An old inn called The Grenadier by Hyde Park which was the officers' mess of the Duke of Wellington is said to be haunted in September by the ghost of an officer flogged to death for cheating at cards.
Nearly all the royal residences of Britain are haunted. There is a corridor in the servants' quarters of Sandringham where the ghost of a footman from an earlier age is seen. In Windsor Castle, the face of George III has appeared, and in the Bloody Tower of London there are the ghosts of at least two queens.
The most celebrated of British royal ghosts is Queen Anne Boleyn, second wife of Henry VIII, whose ghost has been seen at Hamptom Court, the eastern parapet of Windsor Castle, and the Salt Tower of the Tower of London.
Longleat in Somerset must be the most publicized haunted house in all of England. It is haunted by four ghosts. One, its builder, Sir John Thynne, who appears mostly in the Red Library of the home. Second, mourning her lost love killed in a duel, Lady Louisa Carteret the wife of the second Viscount of Weymouth and who had been unfaithful, is said to haunt the corridor that runs parallel to the sleeping quarters of some of the Thynne family. Third, the rebel from the Duke of Monmouth's army who was caught and slaughtered at the castle. Fourth, Thomas Thynne, a murdered ancestor.
Lady Dorothy Walpole Townshend, sister of the famous British polictician and prime minister, haunts Raynham Hall where she died.

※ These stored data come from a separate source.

(* ===== verification/Reconnect.v ===== *)
(** * Reconnect codecs

    The byte forms of [consensus/src/reconnect.rs] for retained events (also
    the record format of the durable event log) and for roster histories; the
    form of signed checkpoints is in [Checkpoint].  [None] is [Err tt]. *)

From S2P Require Import Prelude Codec External Primitives Membership Graph Insert Retain.

Definition encode_opt_u64 (o : option N) : bytes :=
  match o with Some v => x01 :: u64_be v | None => [x00] end.

Definition encode_retained_event (record : RetainedEvent) : res PrimError bytes :=
  ancestor_len ← u32_try_from "RetainedEvent ancestor_seqs length" (length (re_ancestor_seqs record));
  event_bytes ← encode_event (re_event record);
  event_len ← u32_try_from "RetainedEvent event length" (length event_bytes);
  mret (u64_be (re_seq record) ++ u64_be (re_round record) ++
        encode_opt_u64 (re_round_received record) ++
        u32_be ancestor_len ++ concat (u64_be <$> re_ancestor_seqs record) ++
        u32_be event_len ++ event_bytes ++
        encode_opt_u64 (re_consensus_timestamp record)).

Definition take_opt_u64 : stM bytes unit (option N) :=
  tag ← take_byte tt;
  if decide (tag = x00) then mret None
  else if decide (tag = x01) then v ← take_u64 tt; mret (Some v)
  else st_fail tt.

(** The trailing field, absent from records written before it existed. *)
Definition take_trailing_timestamp : stM bytes unit (option Timestamp) :=
  cursor ← st_get;
  if decide (cursor = []) then mret None
  else ts ← take_opt_u64; reject_trailing tt ;; mret ts.

Definition take_retained_event : stM bytes unit RetainedEvent :=
  seq ← take_u64 tt;
  round ← take_u64 tt;
  round_received ← take_opt_u64;
  ancestor_count ← take_u32 tt;
  ancestor_seqs ← take_n (N.to_nat ancestor_count) (take_u64 tt);
  event_bytes ← take_bytes tt;
  event ← st_lift (λ _, decode_event_bytes tt event_bytes);
  consensus_timestamp ← take_trailing_timestamp;
  mret {| re_event := event; re_seq := seq; re_round := round; re_ancestor_seqs := ancestor_seqs;
          re_round_received := round_received; re_consensus_timestamp := consensus_timestamp |}.

Definition decode_retained_event (bs : bytes) : res unit RetainedEvent :=
  (take_retained_event bs).1.

(** ** Roster histories *)

Fixpoint encode_roster_entries (l : list (N * MembershipRegistry)) : res PrimError bytes :=
  match l with
  | [] => mret []
  | (round, registry) :: l =>
      registry_len ← u32_try_from "RosterHistory registry length" (length (Registry.to_bytes registry));
      rest ← encode_roster_entries l;
      mret (u64_be round ++ u32_be registry_len ++ Registry.to_bytes registry ++ rest)
  end.

Definition encode_roster_history (rh : RosterHistory) : res PrimError bytes :=
  entry_count ← u32_try_from "RosterHistory entry count" (length (Roster.entries rh));
  body ← encode_roster_entries (Roster.entries rh);
  mret (u32_be entry_count ++ body).

Section decode.
Context `{Ed25519}.

Definition MIN_ENTRY : N := 8 + 4.

Definition take_roster_entry : stM bytes unit (N * MembershipRegistry) :=
  round ← take_u64 tt;
  registry_bytes ← take_bytes tt;
  registry ← st_lift (λ _, Registry.from_bytes registry_bytes);
  mret (round, registry).

Definition take_roster_history : stM bytes unit RosterHistory :=
  entry_count ← take_u32 tt;
  cursor ← st_get;
  if decide (N.of_nat (length cursor) / MIN_ENTRY < entry_count)%N then st_fail tt else
  snapshots ← take_n (N.to_nat entry_count) take_roster_entry;
  reject_trailing tt ;;
  st_lift (λ _, ok_or (Roster.from_snapshots snapshots) tt).

Definition decode_roster_history (bs : bytes) : res unit RosterHistory :=
  (take_roster_history bs).1.
End decode.

(** ** Round trips *)

Definition wf_opt_u64 (o : option N) : Prop :=
  match o with None => True | Some v => is_u64 v end.

(** The widths of the fields of a [RetainedEvent]. *)
Record wf_retained (record : RetainedEvent) : Prop := {
  wfr_event : wf_event (re_event record);
  wfr_seq : is_u64 (re_seq record);
  wfr_round : is_u64 (re_round record);
  wfr_ancestor_seqs : Forall is_u64 (re_ancestor_seqs record);
  wfr_received : wf_opt_u64 (re_round_received record);
  wfr_timestamp : wf_opt_u64 (re_consensus_timestamp record);
}.

Lemma decodes_opt_u64 o : wf_opt_u64 o → decodes take_opt_u64 (encode_opt_u64 o) o.
Proof.
  intros Ho. destruct o as [v|]; simpl in *; unfold take_opt_u64.
  - change (x01 :: u64_be v) with ([x01] ++ u64_be v). codec_step; [apply decodes_take_byte|].
    rewrite decide_False, decide_True by done.
    codec_step; [by apply decodes_take_u64|apply decodes_ret].
  - codec_step; [apply decodes_take_byte|apply decodes_ret].
Qed.

Lemma encode_opt_u64_ne o : encode_opt_u64 o ≠ [].
Proof. by destruct o. Qed.

Lemma parses_trailing_timestamp o :
  wf_opt_u64 o → parses take_trailing_timestamp (encode_opt_u64 o) o.
Proof.
  intros Ho. unfold take_trailing_timestamp, parses, mbind at 1, stM_bind, st_get.
  rewrite decide_False by apply encode_opt_u64_ne.
  eapply (parses_bind_nil (E := unit)); [by apply decodes_opt_u64|done].
Qed.

(** The part of the record in front of the trailing timestamp. *)
Lemma parses_retained record ancestor_len event_bytes event_len trailer ts :
  wf_retained record →
  u32_try_from "RetainedEvent ancestor_seqs length" (length (re_ancestor_seqs record)) = Ok ancestor_len →
  encode_event (re_event record) = Ok event_bytes →
  u32_try_from "RetainedEvent event length" (length event_bytes) = Ok event_len →
  parses take_trailing_timestamp trailer ts →
  decode_retained_event
    (u64_be (re_seq record) ++ u64_be (re_round record) ++
     encode_opt_u64 (re_round_received record) ++
     u32_be ancestor_len ++ concat (u64_be <$> re_ancestor_seqs record) ++
     (u32_be event_len ++ event_bytes) ++ trailer)
  = Ok {| re_event := re_event record; re_seq := re_seq record; re_round := re_round record;
          re_ancestor_seqs := re_ancestor_seqs record; re_round_received := re_round_received record;
          re_consensus_timestamp := ts |}.
Proof.
  intros [He Hs Hr Ha Hrr _] [-> Hlen]%u32_try_from_Ok Hev [-> Helen]%u32_try_from_Ok Hts.
  apply (parses_result take_retained_event). unfold take_retained_event.
  parse_step; [by apply decodes_take_u64|].
  parse_step; [by apply decodes_take_u64|].
  parse_step; [by apply decodes_opt_u64|].
  parse_step; [by apply decodes_take_u32|]. rewrite Nat2N.id.
  parse_step; [apply decodes_take_n; eapply Forall_impl; [exact Ha|]; intros; by apply decodes_take_u64|].
  parse_step; [by apply decodes_take_bytes|].
  unfold parses, mbind, stM_bind, st_lift. rewrite (decode_encode_event tt _ _ He Hev).
  by rewrite Hts.
Qed.

Lemma decode_encode_retained record w :
  wf_retained record → encode_retained_event record = Ok w → decode_retained_event w = Ok record.
Proof.
  intros Hwf (al & Hal & (eb & Heb & (el & Hel & <-%res_ret_Ok)%res_bind_Ok)%res_bind_Ok)%res_bind_Ok.
  rewrite (assoc_L (++) (u32_be el)).
  rewrite (parses_retained record al eb el _ (re_consensus_timestamp record) Hwf Hal Heb Hel).
  - by destruct record.
  - apply parses_trailing_timestamp, Hwf.
Qed.

(** A record written before the timestamp field existed. *)
Lemma decode_legacy_retained record w :
  wf_retained record → re_consensus_timestamp record = None →
  encode_retained_event record = Ok (w ++ [x00]) → decode_retained_event w = Ok record.
Proof.
  intros Hwf Hts (al & Hal & (eb & Heb & (el & Hel & Hw%res_ret_Ok)%res_bind_Ok)%res_bind_Ok)%res_bind_Ok.
  rewrite Hts in Hw. simpl in Hw. rewrite !(assoc_L (++)) in Hw. apply app_inj_tail in Hw as [<- _].
  pose proof (parses_retained record al eb el [] None Hwf Hal Heb Hel eq_refl) as Hp.
  rewrite (right_id_L [] (++) (_ ++ eb)), !(assoc_L (++)) in Hp. rewrite Hp.
  destruct record; simpl in *; by subst.
Qed.

Lemma decode_event_no_crash bs : no_crash (decode_event_bytes tt bs).
Proof.
  unfold decode_event_bytes. revert bs.
  change (never_panics (e ← take_event tt; reject_trailing tt ;; mret e)).
  unfold take_event, take_optional_hash, take_transaction. solve_total.
Qed.

Lemma total_opt_u64 : never_panics take_opt_u64.
Proof. unfold take_opt_u64. solve_total. Qed.

Lemma total_get {E B} (f : bytes → stM bytes E B) :
  (∀ c, never_panics (f c)) → never_panics (st_get ≫= f).
Proof. intros Hf cursor. apply Hf. Qed.

Lemma decode_retained_no_crash bs : no_crash (decode_retained_event bs).
Proof.
  unfold decode_retained_event. revert bs. change (never_panics take_retained_event).
  unfold take_retained_event. pose proof total_opt_u64.
  repeat (apply total_bind; [by solve_total|intros ?]).
  apply total_bind; [apply total_lift, decode_event_no_crash|intros ?].
  apply total_bind; [|intros; apply total_ret].
  apply total_get. intros c. solve_total.
Qed.

Section roster.
Context `{Ed25519}.

(** What the types guarantee of a [RosterHistory]. *)
Definition wf_roster_history (rh : RosterHistory) : Prop :=
  snapshots rh ≠ ∅ ∧ map_Forall (λ round reg, is_u64 round ∧ wf_registry reg) (snapshots rh).

Lemma decodes_roster_entries l w :
  Forall (λ e, is_u64 e.1 ∧ wf_registry e.2) l → encode_roster_entries l = Ok w →
  decodes (take_n (length l) take_roster_entry) w l ∧ length l * 12 ≤ length w.
Proof.
  intros Hl. revert w. induction Hl as [|[round reg] l [Hr Hreg] _ IH]; intros w; simpl.
  { intros <-%res_ret_Ok. split; [apply decodes_ret|done]. }
  intros (len & (-> & Hlen)%u32_try_from_Ok & (rest & [Hd Hle]%IH & <-%res_ret_Ok)%res_bind_Ok)%res_bind_Ok.
  split; [|rewrite !length_app, !length_be_bytes; lia].
  rewrite (assoc_L (++) (u32_be _)), (assoc_L (++) (u64_be _)).
  eapply decodes_bind; [|simpl; eapply decodes_bind_nil; [exact Hd|apply decodes_ret]].
  unfold take_roster_entry. codec_step; [by apply decodes_take_u64|].
  eapply decodes_bind_nil; [by apply decodes_take_bytes|].
  eapply decodes_lift; [by apply RegistryFacts.from_to_bytes|]. apply decodes_ret.
Qed.

Lemma decode_encode_roster rh w :
  wf_roster_history rh → encode_roster_history rh = Ok w → decode_roster_history w = Ok rh.
Proof.
  intros [Hne Hwf] (len & (-> & Hlen)%u32_try_from_Ok & (body & Hbody & <-%res_ret_Ok)%res_bind_Ok)%res_bind_Ok.
  destruct (decodes_roster_entries (Roster.entries rh) body) as [Hd Hle]; [|done|].
  { apply Forall_forall. intros [r reg] Hin. apply elem_of_bt_entries in Hin. exact (Hwf r reg Hin). }
  apply (parses_result take_roster_history). unfold take_roster_history.
  parse_step; [by apply decodes_take_u32|].
  unfold parses, mbind at 1, stM_bind at 1, st_get. rewrite decide_False; cycle 1.
  { change MIN_ENTRY with 12%N. apply N.le_ngt, N.div_le_lower_bound; lia. }
  rewrite Nat2N.id. eapply (parses_bind_nil (E := unit)); [exact Hd|].
  cbv beta. unfold parses. simpl. rewrite RosterFacts.from_snapshots_entries by done. done.
Qed.

Lemma decode_roster_no_crash bs : no_crash (decode_roster_history bs).
Proof.
  unfold decode_roster_history. revert bs. change (never_panics take_roster_history).
  unfold take_roster_history. apply total_bind; [solve_total|intros n].
  apply total_get. intros c. case_decide; [apply total_fail|].
  apply total_bind; [apply total_take_n|intros l; apply total_bind; [solve_total|intros _]].
  - unfold take_roster_entry. do 2 (apply total_bind; [solve_total|intros ?]).
    apply total_bind; [|intros; apply total_ret]. apply total_lift.
    by apply RegistryFacts.from_bytes_loop_safe.
  - apply total_lift. intros c'. by destruct (Roster.from_snapshots l).
Qed.
End roster.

She is known as the Brown Lady.
Old Woodhouse Lea is the second most haunted house in Scotland Allegedly, in the earlier century (13th to 15th) a nude woman of the house was pushed out by invaders into deep snow where she died. She is said to appear about 7 p.m. in the evening in deep snow and knocks at the door. However, old Woodhouse Lea has been torn down and a private chalet built over it.
Leith Hall in the central highlands of Scotand is haunted by the laird of Leith Hall, John Leith. It is reported that, in the 17th or 18th century, he went to Aberdeen to drink with his friends. He got into an argument with a man named Abernathy. It is not known if a duel was fought or if Abernathy just murdered John Leith. John was shot through the head which his servant bandaged and John died three days later on Christmas Day. When John Leith appears, he seems solid with no phosphorescence around him and with a dirty bandage on his head.Whitby Abbey in England is said to be haunted by Saint Hilda, the abbess, who appears at night dressed in a shroud in one of the abbey's window. A coach with four headless horses is seen to go over a cliff near the abbey into the North Sea. The most interesting ghost to haunt Whitby Abbey is Constance de Beverly, a nun who broke her vow for a false knight; as punishment she was bricked up, alive, in the abbey's dungeon. She is seen today on the dungeon staircase pleading with her persecutors.

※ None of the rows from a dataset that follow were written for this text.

(** Round 1 of the lone member is ordered after three events and stays so. *)
Lemma ordered_rounds_final_witness :
  consensus_order solo_graph 1 = consensus_order (demo_graph 1 (take 3 solo5)) 1 ∧
  consensus_order (demo_graph 1 (take 3 solo5)) 1 = [nth_hash solo5 0].
Proof.
  split; [|vm_compute; reflexivity].
  refine (proj1 (ordered_rounds_final (demo_registry 1) 3 (demo_graph 1 (take 3 solo5)) 2 solo_graph
    (demo_reachable 1 (take 3 solo5) (Forall_take _ 3 _ solo5_wf)) (demo_later_from 1 solo5 3 solo5_wf) _) 1%N _);
    vm_compute; reflexivity.
Defined.




Definition fork_record (i : nat) : EventRecord :=
  default (fresh_record (ring_event 0) 0 [] 0 None None) (get fork_graph (nth_hash forked i)).

Lemma fork_record_get i :
  bool_decide (is_Some (get fork_graph (nth_hash forked i))) = true →
  get fork_graph (nth_hash forked i) = Some (fork_record i).
Proof. unfold fork_record. generalize (get fork_graph (nth_hash forked i)). by intros o [r ->]%bool_decide_eq_true_1. Qed.

(** Event 10 has both branches of member 4 out of its ancestry but one. *)
Lemma see_decides_witness :
  ∃ b, see fork_graph (nth_hash forked 10) (nth_hash forked 4) = Ok b ∧
    (b = true ↔ anc fork_graph (nth_hash forked 10) (nth_hash forked 4) ∧
       ¬ forks_below fork_graph (nth_hash forked 10) (creator (rec_event (fork_record 4)))).
Proof.
  apply (see_decides (demo_registry 4) 11 fork_graph _ _ (fork_record 10));
    [apply fork_reachable|vm_compute; reflexivity|apply fork_record_get; vm_compute; reflexivity..].
Defined.

Lemma is_ancestor_correct_witness :
  ∃ b, is_ancestor fork_graph (nth_hash forked 9) (nth_hash forked 3) = Ok b ∧
    (b = true → anc fork_graph (nth_hash forked 9) (nth_hash forked 3)) ∧
    (anc fork_graph (nth_hash forked 9) (nth_hash forked 3) →
     b = true ∨ forks_below fork_graph (nth_hash forked 9) (creator (rec_event (fork_record 3)))).
Proof.
  apply (is_ancestor_correct (demo_registry 4) 11 fork_graph _ _ (fork_record 9));
    [apply fork_reachable|vm_compute; reflexivity|apply fork_record_get; vm_compute; reflexivity..].
Defined.




Definition ring_record (i : nat) : EventRecord :=
  default (fresh_record (ring_event 0) 0 [] 0 None None) (get ring_graph (nth_hash ring12 i)).

Lemma ring_record_get i :
  bool_decide (is_Some (get ring_graph (nth_hash ring12 i))) = true →
  get ring_graph (nth_hash ring12 i) = Some (ring_record i).
Proof. unfold ring_record. generalize (get ring_graph (nth_hash ring12 i)). by intros o [r ->]%bool_decide_eq_true_1. Qed.

(** Event 11 of the ring is the one that reaches round 3. *)
Lemma round_rule_holds_witness :
  rec_round (ring_record 11) = 3%N ∧
  rec_round (ring_record 11) =
    (if supermajority (length (climbers ring_graph (nth_hash ring12 11)
                                 (base_of ring_graph (rec_event (ring_record 11))))) 4
     then base_of ring_graph (rec_event (ring_record 11)) + 1
     else base_of ring_graph (rec_event (ring_record 11)))%N.
Proof.
  split; [vm_compute; reflexivity|].
  refine (proj1 (round_rule_holds (demo_registry 4) 12 ring_graph (nth_hash ring12 11) (ring_record 11) 4
    (demo_later 4 ring12 ring12_wf) eq_refl (ring_record_get 11 _) _)); vm_compute; reflexivity.
Defined.

Lemma reachable_invariants_witness : graph_wf fork_graph ∧ rounds_wf fork_graph.
Proof.
  apply (reachable_invariants (demo_registry 4) 11); [apply fork_reachable|vm_compute; reflexivity].
Defined.

Lemma order_decided_rounds_exhausts_witness :
  ∃ g', order_decided_rounds ring_graph = (Ok tt, g') ∧ graph_wf g' ∧ rounds_wf g' ∧
    (next_round_to_order ring_graph ≤ next_round_to_order g')%N ∧
    next_round_to_order g' ∉ fully_decided_rounds g'.
Proof.
  apply (order_decided_rounds_exhausts (demo_registry 4) 12);
    [apply (ring_reachable 12)|vm_compute; reflexivity].
Defined.

Lemma median_timestamp_between_witness :
  median_timestamp (E := unit) [9; 4; 7; 1]%N = median_timestamp [1; 4; 7; 9]%N ∧
  ∃ t a b, median_timestamp (E := unit) [9; 4; 7; 1]%N = Ok t ∧
    a ∈ [9; 4; 7; 1]%N ∧ b ∈ [9; 4; 7; 1]%N ∧ (a ≤ t ≤ b)%N.
Proof. apply (median_timestamp_between [9; 4; 7; 1]%N [1; 4; 7; 9]%N); [done|solve_Permutation]. Defined.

On the morning of August 19, 1942, a force of 5,000 Canadians, British and American troops, composing five regiments and three battalions, landed at the French coastal port of Dieppe. Although stated as merely a raid, in secret it was a measure to test the German defenses, in "Fortress Europe." Several things went wrong that day. First, there was no air cover. Second, the southern force who was to divert enemy forces from the main landing force landed twenty minutes late. They were soon pushed back losing over 2,600 men. In August 1951, Dorothy and Agnes Norton were vacationing near Dieppe. One morning they heard the sounds of battle for twenty minutes several times that morning. A few years later reading a publication about the battle, they realized that the times they heard the battle corresponded exactly to when it happened. Therefore, it is believed that the beach at Dieppe is haunted by these lost men.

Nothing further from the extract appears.